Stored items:
BEGIN
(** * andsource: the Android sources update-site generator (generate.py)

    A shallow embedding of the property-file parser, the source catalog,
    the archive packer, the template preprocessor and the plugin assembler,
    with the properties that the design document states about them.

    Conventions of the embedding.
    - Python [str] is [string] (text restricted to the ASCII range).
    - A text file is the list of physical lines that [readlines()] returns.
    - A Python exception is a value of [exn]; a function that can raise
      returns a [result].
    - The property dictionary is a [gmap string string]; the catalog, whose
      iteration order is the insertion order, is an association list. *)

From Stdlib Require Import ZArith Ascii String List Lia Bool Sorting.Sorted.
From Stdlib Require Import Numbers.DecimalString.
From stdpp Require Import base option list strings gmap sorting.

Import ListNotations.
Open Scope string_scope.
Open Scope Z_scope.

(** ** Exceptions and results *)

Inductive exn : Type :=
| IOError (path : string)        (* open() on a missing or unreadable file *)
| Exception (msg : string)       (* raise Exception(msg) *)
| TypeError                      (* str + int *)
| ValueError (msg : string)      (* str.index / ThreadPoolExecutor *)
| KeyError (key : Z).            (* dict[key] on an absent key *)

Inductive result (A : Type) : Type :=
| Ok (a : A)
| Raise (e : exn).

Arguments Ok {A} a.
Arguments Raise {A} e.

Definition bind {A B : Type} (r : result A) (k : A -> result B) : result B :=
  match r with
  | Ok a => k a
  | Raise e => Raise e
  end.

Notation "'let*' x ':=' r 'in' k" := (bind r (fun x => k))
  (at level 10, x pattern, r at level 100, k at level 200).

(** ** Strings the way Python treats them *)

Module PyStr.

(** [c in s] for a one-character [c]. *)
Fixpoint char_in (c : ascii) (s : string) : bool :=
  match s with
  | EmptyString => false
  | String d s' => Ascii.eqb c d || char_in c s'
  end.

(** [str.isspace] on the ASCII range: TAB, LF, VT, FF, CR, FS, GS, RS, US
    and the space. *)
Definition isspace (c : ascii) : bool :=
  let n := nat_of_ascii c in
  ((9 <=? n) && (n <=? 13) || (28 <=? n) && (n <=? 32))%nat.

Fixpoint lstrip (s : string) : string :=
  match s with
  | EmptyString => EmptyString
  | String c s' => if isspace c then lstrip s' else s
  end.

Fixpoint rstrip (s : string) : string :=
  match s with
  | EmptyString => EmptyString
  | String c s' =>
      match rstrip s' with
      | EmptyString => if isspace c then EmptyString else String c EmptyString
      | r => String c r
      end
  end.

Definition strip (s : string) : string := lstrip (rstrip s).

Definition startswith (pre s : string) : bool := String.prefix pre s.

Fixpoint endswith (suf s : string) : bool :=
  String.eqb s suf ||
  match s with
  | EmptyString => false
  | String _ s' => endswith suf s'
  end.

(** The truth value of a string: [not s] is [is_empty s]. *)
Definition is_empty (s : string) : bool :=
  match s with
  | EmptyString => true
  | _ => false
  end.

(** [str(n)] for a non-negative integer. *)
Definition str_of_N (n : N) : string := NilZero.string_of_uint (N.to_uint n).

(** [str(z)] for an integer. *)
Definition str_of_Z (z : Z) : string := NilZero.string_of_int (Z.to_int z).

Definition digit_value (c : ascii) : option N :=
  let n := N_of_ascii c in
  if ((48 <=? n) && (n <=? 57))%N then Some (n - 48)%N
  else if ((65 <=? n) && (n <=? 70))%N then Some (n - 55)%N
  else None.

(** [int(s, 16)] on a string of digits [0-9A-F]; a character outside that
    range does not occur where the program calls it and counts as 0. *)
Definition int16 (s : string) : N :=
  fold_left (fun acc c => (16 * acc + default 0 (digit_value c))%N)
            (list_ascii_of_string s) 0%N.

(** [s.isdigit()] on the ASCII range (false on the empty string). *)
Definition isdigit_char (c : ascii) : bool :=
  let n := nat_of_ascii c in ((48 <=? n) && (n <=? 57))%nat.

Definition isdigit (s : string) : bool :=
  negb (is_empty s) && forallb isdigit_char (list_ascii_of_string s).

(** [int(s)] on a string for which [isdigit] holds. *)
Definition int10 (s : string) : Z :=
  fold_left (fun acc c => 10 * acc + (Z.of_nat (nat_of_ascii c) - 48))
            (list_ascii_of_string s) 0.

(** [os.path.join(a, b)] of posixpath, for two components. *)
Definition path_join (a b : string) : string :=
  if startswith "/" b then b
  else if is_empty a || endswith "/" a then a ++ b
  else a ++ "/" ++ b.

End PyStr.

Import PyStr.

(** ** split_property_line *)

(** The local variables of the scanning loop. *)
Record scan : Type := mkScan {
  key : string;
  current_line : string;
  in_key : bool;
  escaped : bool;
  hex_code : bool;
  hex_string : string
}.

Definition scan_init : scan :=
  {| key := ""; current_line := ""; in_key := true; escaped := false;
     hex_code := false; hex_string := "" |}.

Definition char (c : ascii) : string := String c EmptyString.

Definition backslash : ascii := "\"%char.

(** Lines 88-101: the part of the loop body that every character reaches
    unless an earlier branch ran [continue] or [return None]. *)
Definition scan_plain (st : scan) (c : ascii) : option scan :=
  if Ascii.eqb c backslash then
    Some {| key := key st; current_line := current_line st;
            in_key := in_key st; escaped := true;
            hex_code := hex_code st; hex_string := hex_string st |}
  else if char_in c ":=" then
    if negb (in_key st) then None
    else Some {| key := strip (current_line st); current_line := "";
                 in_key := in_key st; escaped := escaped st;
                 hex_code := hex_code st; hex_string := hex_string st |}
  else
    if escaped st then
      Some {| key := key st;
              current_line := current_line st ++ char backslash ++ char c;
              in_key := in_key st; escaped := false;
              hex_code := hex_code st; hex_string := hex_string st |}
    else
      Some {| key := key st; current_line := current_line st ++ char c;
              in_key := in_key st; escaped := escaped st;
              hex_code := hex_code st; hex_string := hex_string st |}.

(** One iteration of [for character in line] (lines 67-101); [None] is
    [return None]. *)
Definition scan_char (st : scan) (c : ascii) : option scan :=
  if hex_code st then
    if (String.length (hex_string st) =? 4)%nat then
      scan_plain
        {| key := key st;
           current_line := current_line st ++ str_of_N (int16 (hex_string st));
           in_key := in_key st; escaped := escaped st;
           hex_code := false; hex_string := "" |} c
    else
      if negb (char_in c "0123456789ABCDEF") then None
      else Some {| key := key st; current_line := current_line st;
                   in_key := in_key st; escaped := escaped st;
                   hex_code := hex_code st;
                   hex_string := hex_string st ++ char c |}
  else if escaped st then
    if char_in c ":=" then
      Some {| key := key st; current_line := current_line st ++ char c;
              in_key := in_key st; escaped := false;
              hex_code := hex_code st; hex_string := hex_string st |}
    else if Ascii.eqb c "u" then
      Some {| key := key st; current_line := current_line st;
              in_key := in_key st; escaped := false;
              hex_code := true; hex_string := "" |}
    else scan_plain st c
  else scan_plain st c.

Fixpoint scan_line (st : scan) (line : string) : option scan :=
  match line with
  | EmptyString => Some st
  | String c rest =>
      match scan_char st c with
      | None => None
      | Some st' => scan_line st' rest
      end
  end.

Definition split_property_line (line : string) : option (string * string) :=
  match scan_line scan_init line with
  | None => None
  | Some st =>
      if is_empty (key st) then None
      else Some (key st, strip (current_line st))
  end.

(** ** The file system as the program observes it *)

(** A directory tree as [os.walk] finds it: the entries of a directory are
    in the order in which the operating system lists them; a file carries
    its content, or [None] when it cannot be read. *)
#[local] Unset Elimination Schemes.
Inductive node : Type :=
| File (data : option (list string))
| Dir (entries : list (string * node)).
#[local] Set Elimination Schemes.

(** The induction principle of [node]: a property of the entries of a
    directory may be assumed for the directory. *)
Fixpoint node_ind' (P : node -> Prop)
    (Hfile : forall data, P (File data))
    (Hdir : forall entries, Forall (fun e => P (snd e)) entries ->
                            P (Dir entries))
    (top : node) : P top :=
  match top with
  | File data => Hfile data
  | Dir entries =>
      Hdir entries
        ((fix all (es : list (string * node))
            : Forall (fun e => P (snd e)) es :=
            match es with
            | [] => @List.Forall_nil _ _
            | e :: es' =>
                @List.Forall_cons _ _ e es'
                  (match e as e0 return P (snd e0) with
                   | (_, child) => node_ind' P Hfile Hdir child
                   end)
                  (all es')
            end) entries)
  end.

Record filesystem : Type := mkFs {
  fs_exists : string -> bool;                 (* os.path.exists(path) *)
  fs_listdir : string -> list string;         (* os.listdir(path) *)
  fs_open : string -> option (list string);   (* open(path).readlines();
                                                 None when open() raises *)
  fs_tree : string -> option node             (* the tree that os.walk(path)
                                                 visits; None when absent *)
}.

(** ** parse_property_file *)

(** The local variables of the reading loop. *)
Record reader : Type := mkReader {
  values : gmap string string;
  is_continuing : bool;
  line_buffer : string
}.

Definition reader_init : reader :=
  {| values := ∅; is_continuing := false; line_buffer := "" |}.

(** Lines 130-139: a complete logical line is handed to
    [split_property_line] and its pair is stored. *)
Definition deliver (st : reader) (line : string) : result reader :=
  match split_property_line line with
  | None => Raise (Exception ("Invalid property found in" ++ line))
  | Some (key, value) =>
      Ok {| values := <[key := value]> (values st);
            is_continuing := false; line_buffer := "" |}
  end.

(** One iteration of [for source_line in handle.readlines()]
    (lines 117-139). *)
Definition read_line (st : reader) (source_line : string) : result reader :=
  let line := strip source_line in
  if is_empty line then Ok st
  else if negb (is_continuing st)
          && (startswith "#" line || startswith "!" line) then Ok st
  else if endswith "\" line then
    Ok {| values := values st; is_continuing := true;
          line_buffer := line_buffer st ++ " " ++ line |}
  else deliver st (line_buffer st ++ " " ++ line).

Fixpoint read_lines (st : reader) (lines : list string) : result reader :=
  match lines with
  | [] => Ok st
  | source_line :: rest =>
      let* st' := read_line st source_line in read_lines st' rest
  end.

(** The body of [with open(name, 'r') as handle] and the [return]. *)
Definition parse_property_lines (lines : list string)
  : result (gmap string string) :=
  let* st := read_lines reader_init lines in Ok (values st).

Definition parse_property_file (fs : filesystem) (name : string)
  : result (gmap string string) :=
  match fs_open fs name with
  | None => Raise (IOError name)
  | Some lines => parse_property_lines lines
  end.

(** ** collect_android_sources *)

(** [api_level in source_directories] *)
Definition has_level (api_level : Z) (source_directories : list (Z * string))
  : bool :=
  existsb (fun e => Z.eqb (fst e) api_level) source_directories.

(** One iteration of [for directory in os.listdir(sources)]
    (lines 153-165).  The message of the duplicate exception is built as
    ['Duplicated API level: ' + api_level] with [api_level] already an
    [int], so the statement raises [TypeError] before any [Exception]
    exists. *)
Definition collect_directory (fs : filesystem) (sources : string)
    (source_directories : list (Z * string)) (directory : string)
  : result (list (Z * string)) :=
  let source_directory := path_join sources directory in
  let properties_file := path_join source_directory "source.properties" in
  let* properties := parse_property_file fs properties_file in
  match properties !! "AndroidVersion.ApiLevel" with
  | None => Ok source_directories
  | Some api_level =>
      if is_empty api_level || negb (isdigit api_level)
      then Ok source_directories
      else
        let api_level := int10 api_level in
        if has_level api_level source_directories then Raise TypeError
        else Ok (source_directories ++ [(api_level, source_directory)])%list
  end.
END
- WHAT YOU ARE ASKED TO DO -
The answer is the lines above between the line holding "match rstrip s' with" and the line holding "let n := N_of_ascii c in", inclusive, each written out exactly, and no others.

- OUTPUT OF THE EXERCISE -
      match rstrip s' with
      | EmptyString => if isspace c then EmptyString else String c EmptyString
      | r => String c r
      end
  end.

Definition strip (s : string) : string := lstrip (rstrip s).

Definition startswith (pre s : string) : bool := String.prefix pre s.

Fixpoint endswith (suf s : string) : bool :=
  String.eqb s suf ||
  match s with
  | EmptyString => false
  | String _ s' => endswith suf s'
  end.

(** The truth value of a string: [not s] is [is_empty s]. *)
Definition is_empty (s : string) : bool :=
  match s with
  | EmptyString => true
  | _ => false
  end.

(** [str(n)] for a non-negative integer. *)
Definition str_of_N (n : N) : string := NilZero.string_of_uint (N.to_uint n).

(** [str(z)] for an integer. *)
Definition str_of_Z (z : Z) : string := NilZero.string_of_int (Z.to_int z).

Definition digit_value (c : ascii) : option N :=
  let n := N_of_ascii c in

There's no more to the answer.